Records excerpted from a collection:
● ● ● ●

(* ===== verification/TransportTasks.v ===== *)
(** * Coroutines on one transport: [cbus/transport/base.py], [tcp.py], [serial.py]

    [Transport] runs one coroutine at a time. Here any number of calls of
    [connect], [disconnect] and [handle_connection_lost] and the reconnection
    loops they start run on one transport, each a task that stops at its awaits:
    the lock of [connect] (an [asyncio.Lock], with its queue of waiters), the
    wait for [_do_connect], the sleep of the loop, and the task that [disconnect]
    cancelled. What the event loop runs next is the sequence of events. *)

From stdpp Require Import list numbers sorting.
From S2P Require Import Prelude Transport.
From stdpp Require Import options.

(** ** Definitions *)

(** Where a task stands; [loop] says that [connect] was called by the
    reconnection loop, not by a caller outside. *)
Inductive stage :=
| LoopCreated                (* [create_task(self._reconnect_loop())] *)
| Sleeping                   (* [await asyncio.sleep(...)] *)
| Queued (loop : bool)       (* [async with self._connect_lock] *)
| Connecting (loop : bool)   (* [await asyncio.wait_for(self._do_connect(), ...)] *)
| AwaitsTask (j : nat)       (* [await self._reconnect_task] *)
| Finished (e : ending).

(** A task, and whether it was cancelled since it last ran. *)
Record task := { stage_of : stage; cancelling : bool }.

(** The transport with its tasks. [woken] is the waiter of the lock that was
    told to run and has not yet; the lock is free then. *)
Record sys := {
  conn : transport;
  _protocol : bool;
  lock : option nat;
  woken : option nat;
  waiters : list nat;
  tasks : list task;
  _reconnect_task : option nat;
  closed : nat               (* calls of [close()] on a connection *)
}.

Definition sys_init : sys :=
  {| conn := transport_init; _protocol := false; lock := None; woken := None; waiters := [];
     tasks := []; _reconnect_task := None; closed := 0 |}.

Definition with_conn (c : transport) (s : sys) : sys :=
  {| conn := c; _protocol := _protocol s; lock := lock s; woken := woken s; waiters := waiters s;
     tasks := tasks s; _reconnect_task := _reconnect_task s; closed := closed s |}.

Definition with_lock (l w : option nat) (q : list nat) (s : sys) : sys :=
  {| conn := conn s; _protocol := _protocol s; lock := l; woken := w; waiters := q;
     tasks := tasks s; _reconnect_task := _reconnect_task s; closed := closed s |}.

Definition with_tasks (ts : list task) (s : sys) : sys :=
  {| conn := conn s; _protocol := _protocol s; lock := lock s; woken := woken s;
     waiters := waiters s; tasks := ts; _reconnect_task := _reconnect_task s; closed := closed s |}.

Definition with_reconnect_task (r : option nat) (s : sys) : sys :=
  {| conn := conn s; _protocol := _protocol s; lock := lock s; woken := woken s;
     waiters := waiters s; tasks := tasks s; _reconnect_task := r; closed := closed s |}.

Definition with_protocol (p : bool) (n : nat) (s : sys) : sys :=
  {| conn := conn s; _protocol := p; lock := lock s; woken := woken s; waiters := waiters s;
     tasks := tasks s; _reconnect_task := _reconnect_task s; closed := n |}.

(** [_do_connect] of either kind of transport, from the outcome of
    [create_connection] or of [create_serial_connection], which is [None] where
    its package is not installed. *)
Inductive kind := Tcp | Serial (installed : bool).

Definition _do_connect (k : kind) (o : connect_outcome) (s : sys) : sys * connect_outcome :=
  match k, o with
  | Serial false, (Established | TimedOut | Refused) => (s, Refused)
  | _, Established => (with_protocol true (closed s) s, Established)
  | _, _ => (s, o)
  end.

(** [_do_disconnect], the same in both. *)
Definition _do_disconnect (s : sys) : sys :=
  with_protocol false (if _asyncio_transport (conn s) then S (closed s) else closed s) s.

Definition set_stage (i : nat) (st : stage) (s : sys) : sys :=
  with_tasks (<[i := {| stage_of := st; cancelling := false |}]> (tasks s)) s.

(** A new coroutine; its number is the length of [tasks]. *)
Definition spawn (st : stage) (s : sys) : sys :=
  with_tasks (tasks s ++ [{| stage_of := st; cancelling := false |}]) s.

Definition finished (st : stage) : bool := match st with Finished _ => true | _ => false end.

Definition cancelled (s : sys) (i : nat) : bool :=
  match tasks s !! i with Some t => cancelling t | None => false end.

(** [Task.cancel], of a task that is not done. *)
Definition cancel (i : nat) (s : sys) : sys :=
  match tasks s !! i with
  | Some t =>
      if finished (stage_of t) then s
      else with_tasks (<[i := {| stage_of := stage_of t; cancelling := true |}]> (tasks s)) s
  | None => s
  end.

● ● ● ●

**AIM OF THE EXERCISE**
Repeat exactly the lines above, starting with the first line of the records and finishing with the line holding "From stdpp Require Import options.". Add no other line.

**FINAL ANSWER**
(* ===== verification/TransportTasks.v ===== *)
(** * Coroutines on one transport: [cbus/transport/base.py], [tcp.py], [serial.py]

    [Transport] runs one coroutine at a time. Here any number of calls of
    [connect], [disconnect] and [handle_connection_lost] and the reconnection
    loops they start run on one transport, each a task that stops at its awaits:
    the lock of [connect] (an [asyncio.Lock], with its queue of waiters), the
    wait for [_do_connect], the sleep of the loop, and the task that [disconnect]
    cancelled. What the event loop runs next is the sequence of events. *)

From stdpp Require Import list numbers sorting.
From S2P Require Import Prelude Transport.
From stdpp Require Import options.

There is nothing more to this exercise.